Skaters and bikers took to the pavement at a new park Thursday, showing off tricks on ramps and rails clear of scuff marks.
The city opened the Austin BMX and Skate Park to the public Thursday. Young and old, bikers, skaters and hipsters were all out to try the new space as soon as Mayor Lee Leffingwell cut the ribbon.
With light landscaping and clean white concrete, the park has the vibe of a posh urban plaza rather than a back-alley hangout. The park contains an assortment of ramps, rails and half-pipes and a swimming pool-style bowl that was a crowd favorite.
Margaret Eisenbeck visited the park with her grandson and said she was impressed by the facility.
“It looks wonderful, very state-of-the-art to me,” Eisenbeck said. “I feel much better having the kids out here than inside playing video games.”
Her grandson, Matthew Sappington, has ridden other skate parks in Texas and said he approved of the new park.
“I thought the skate park in Dallas was the best in Texas,” Sappington said. “But now I think this one beats it.”

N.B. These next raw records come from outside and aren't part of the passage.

Lemma ly_write_skip_buffer_ok (ok : bool) (out : lyp_out) (count : N)
    (e : LY_ERR) (pos : option N) (out' : lyp_out) :
  buffer_ok out -> ly_write_skip ok out count = Done (e, pos, out') -> buffer_ok out'.
Proof.
  intros Hok Hw. pose proof Hok as (Hp & Hsz & Hle & Hfit).
  pose proof (size_t_add_fits (buf_len out) count) as Hneed.
  assert (Htarget :
            (if buf_size out <? size_t_add (buf_len out) count
             then match ly_realloc ok (buffered out) (size_t_add (buf_len out) count) with
                  | None => Undefined
                  | Some Null =>
                      Done (LOGMEM_RET, None, set_status LY_ESYS (set_buffer Null 0 0 out))
                  | Some p' =>
                      Done (LY_SUCCESS, Some (buf_len out),
                            set_hole_count (size_t_add (hole_count out) 1)
                              (set_buffer p' (size_t_add (buf_len out) count)
                                 (size_t_add (buf_len out) count) out))
                  end
             else Done (LY_SUCCESS, Some (buf_len out),
                        set_hole_count (size_t_add (hole_count out) 1)
                          (set_buffer (buffered out) (size_t_add (buf_len out) count)
                             (buf_size out) out))) = Done (e, pos, out') ->
            buffer_ok out').
  { clear Hw. intros Hw.
    destruct (N.ltb_spec (buf_size out) (size_t_add (buf_len out) count)) as [Hgrow|Hroom].
    - destruct (ly_realloc ok (buffered out) _) as [p'|] eqn:Hre; [|discriminate].
      apply ly_realloc_block in Hre as [-> | (Hp' & Hl' & _)].
      + injection Hw as _ _ <-.
        apply (buffer_ok_frame (set_buffer Null 0 0 out)); try reflexivity.
        apply buffer_ok_set; try discriminate; try reflexivity; list_len.
      + assert (Hw' : Done (LY_SUCCESS, Some (buf_len out),
                            set_hole_count (size_t_add (hole_count out) 1)
                              (set_buffer p' (size_t_add (buf_len out) count)
                                 (size_t_add (buf_len out) count) out)) = Done (e, pos, out'))
          by (destruct p'; [exfalso; simpl in Hl'; list_len | exact Hw | contradiction]).
        injection Hw' as _ _ <-.
        apply (buffer_ok_frame (set_buffer p' (size_t_add (buf_len out) count)
                                  (size_t_add (buf_len out) count) out)); try reflexivity.
        apply buffer_ok_set; try assumption; lia.
    - injection Hw as _ _ <-.
      apply (buffer_ok_frame (set_buffer (buffered out) (size_t_add (buf_len out) count)
                                (buf_size out) out)); try reflexivity.
      apply buffer_ok_set; try assumption; lia. }
  unfold ly_write_skip in Hw.
  destruct (LYOUT_CHECK out); [injection Hw as _ _ <-; exact Hok|].
  destruct (type out); try (apply Htarget; exact Hw).
  - injection Hw as _ _ <-. exact Hok.
  - split_cases Hw; injection Hw as _ _ <-; apply (buffer_ok_frame out); auto.
Qed.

The park is at Shoal Creek Boulevard near North Lamar Boulevard by the old Austin Recreation Center. Construction began in October and was funded by a $1.7 million bond approved by voters in 2006.
Veteran skater Sean Blashill said he felt envious of the youth who will be able to use the park.
“I think the kids out here need to realize how lucky they are to have this,” Blashill said. “I’m an old dog, and we never had anything close to this when I was a kid.”
Brian Kensinger, project manager and developer at California Skate Parks, one of the companies contracted to build the plaza, said he was proud of the open and bike-friendly design.
“What makes this site so unique, besides its plaza design, is its openness to BMX riders,” Kensinger said. “Out of all the skate parks we build, and out of all of them across the country, I’d say only 10 percent of them are open to BMX riders.”
UT custodian Patrick Dworak came early to check out the new park. He said he was friends with some of the builders.
“They are all skaters, so if [the city] was going to build something like this, it’s good that they got skaters to do it,” he said.
Dworak said he thinks the city has acknowledged that skating and BMX aren’t lingering fads from the ’80s.
“If you build a tennis court its going to stay empty,” Dworak said. “If you build a skate park its going to be full all day everyday.”